(Collected data entries)
○ ○ ○ ○ ○
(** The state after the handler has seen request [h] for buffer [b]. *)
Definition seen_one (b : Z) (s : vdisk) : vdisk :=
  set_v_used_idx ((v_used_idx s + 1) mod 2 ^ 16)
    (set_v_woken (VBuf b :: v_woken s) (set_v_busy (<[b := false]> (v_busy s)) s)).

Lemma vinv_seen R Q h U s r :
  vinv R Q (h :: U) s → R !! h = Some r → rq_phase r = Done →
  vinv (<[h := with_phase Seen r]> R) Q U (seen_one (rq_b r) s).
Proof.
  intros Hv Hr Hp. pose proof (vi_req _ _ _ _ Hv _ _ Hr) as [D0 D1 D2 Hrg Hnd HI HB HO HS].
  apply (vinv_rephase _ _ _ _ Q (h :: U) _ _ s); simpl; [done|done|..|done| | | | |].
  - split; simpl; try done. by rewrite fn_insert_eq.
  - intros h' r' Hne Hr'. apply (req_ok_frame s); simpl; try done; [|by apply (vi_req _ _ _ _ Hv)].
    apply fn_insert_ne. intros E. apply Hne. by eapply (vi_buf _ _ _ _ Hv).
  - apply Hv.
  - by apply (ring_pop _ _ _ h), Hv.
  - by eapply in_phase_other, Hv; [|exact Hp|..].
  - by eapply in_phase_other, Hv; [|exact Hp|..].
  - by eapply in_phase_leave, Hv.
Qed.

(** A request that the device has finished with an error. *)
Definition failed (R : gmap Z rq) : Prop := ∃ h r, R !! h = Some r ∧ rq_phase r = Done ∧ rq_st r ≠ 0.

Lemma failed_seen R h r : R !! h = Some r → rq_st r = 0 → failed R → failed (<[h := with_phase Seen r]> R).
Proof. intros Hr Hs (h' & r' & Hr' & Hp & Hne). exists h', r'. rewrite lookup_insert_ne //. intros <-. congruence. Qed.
○ ○ ○ ○ ○
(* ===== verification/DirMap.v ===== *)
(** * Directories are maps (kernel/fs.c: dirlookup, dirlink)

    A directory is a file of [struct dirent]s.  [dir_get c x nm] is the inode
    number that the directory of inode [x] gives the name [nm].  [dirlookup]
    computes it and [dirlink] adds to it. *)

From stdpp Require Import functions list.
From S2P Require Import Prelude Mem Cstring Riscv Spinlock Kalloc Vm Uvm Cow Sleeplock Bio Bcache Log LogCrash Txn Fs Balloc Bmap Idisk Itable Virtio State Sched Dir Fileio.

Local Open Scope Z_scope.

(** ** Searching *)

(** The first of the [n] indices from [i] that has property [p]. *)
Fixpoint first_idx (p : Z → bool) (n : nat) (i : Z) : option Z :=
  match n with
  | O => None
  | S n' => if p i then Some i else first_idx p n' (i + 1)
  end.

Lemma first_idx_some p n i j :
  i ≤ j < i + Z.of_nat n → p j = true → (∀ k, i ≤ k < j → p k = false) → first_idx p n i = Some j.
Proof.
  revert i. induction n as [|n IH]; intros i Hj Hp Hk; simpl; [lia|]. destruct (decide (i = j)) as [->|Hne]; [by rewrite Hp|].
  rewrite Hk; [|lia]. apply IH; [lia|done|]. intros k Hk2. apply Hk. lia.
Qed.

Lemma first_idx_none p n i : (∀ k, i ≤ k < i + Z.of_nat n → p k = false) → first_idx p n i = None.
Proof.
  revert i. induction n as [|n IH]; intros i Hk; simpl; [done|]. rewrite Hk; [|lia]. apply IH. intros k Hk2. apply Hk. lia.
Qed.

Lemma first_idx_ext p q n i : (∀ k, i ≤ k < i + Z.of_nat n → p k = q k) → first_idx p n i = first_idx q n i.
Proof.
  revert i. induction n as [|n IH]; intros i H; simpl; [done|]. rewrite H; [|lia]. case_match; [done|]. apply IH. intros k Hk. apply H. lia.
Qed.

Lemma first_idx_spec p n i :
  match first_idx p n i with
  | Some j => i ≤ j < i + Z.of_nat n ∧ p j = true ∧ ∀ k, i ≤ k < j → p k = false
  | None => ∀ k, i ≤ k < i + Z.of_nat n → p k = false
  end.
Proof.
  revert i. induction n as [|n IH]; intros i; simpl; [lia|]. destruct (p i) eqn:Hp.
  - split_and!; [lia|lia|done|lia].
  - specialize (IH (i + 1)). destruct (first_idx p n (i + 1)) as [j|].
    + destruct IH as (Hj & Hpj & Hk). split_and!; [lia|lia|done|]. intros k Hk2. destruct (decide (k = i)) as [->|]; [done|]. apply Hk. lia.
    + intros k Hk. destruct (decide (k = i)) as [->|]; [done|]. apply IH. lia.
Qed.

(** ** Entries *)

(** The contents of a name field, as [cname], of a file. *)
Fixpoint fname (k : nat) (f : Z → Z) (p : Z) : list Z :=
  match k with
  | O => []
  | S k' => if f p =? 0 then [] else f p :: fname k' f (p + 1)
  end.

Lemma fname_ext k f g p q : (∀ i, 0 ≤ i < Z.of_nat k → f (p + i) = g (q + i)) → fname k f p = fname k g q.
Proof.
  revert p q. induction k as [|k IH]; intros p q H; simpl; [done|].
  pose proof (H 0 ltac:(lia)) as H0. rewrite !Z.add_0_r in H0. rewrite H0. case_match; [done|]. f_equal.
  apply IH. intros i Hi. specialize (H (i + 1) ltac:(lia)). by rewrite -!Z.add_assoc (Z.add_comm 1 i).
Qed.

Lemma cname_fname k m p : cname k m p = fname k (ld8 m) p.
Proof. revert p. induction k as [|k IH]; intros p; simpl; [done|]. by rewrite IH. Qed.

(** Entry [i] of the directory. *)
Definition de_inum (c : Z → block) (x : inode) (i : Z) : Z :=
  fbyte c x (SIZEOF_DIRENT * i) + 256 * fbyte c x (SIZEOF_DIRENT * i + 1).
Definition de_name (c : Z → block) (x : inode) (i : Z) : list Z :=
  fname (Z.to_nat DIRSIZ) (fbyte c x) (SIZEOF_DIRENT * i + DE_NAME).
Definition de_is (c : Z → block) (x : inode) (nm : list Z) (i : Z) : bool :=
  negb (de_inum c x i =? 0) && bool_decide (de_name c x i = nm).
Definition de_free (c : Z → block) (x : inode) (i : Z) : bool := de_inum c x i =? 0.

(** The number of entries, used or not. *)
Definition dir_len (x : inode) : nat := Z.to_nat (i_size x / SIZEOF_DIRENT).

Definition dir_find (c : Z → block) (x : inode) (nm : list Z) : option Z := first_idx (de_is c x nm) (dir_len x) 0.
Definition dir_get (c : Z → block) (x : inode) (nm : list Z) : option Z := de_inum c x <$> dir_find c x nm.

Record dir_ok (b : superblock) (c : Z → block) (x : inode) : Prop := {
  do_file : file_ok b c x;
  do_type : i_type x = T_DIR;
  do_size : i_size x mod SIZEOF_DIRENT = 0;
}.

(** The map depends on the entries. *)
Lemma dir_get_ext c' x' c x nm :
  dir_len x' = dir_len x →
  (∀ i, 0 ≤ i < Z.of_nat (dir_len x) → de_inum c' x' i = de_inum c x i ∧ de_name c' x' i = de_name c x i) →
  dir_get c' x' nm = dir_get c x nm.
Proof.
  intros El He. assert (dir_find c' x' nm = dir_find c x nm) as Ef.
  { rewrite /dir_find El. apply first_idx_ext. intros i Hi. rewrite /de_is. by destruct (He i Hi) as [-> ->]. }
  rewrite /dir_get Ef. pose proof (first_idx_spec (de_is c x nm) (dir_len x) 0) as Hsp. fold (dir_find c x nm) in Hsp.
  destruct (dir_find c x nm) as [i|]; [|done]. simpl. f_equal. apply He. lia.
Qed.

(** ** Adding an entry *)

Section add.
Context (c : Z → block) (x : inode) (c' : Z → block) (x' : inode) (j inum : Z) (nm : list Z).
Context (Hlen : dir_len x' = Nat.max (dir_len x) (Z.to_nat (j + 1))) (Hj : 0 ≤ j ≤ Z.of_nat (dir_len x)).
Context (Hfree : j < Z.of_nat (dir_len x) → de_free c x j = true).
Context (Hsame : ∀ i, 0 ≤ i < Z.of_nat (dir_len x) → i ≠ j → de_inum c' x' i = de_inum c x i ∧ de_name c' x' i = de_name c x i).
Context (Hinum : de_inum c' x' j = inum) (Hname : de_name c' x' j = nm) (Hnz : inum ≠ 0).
○ ○ ○ ○ ○
◆ WHAT YOU NEED TO DO
The expected answer is an exact copy of the lines above, beginning at the line with "Lemma first_idx_some p" and ending at the line with "revert i. induction n as [|n IH]; intros i Hj", with both ends in.

◆ RESPONSE TO THE EXERCISE
Lemma first_idx_some p n i j :
  i ≤ j < i + Z.of_nat n → p j = true → (∀ k, i ≤ k < j → p k = false) → first_idx p n i = Some j.
Proof.
  revert i. induction n as [|n IH]; intros i Hj Hp Hk; simpl; [lia|]. destruct (decide (i = j)) as [->|Hne]; [by rewrite Hp|].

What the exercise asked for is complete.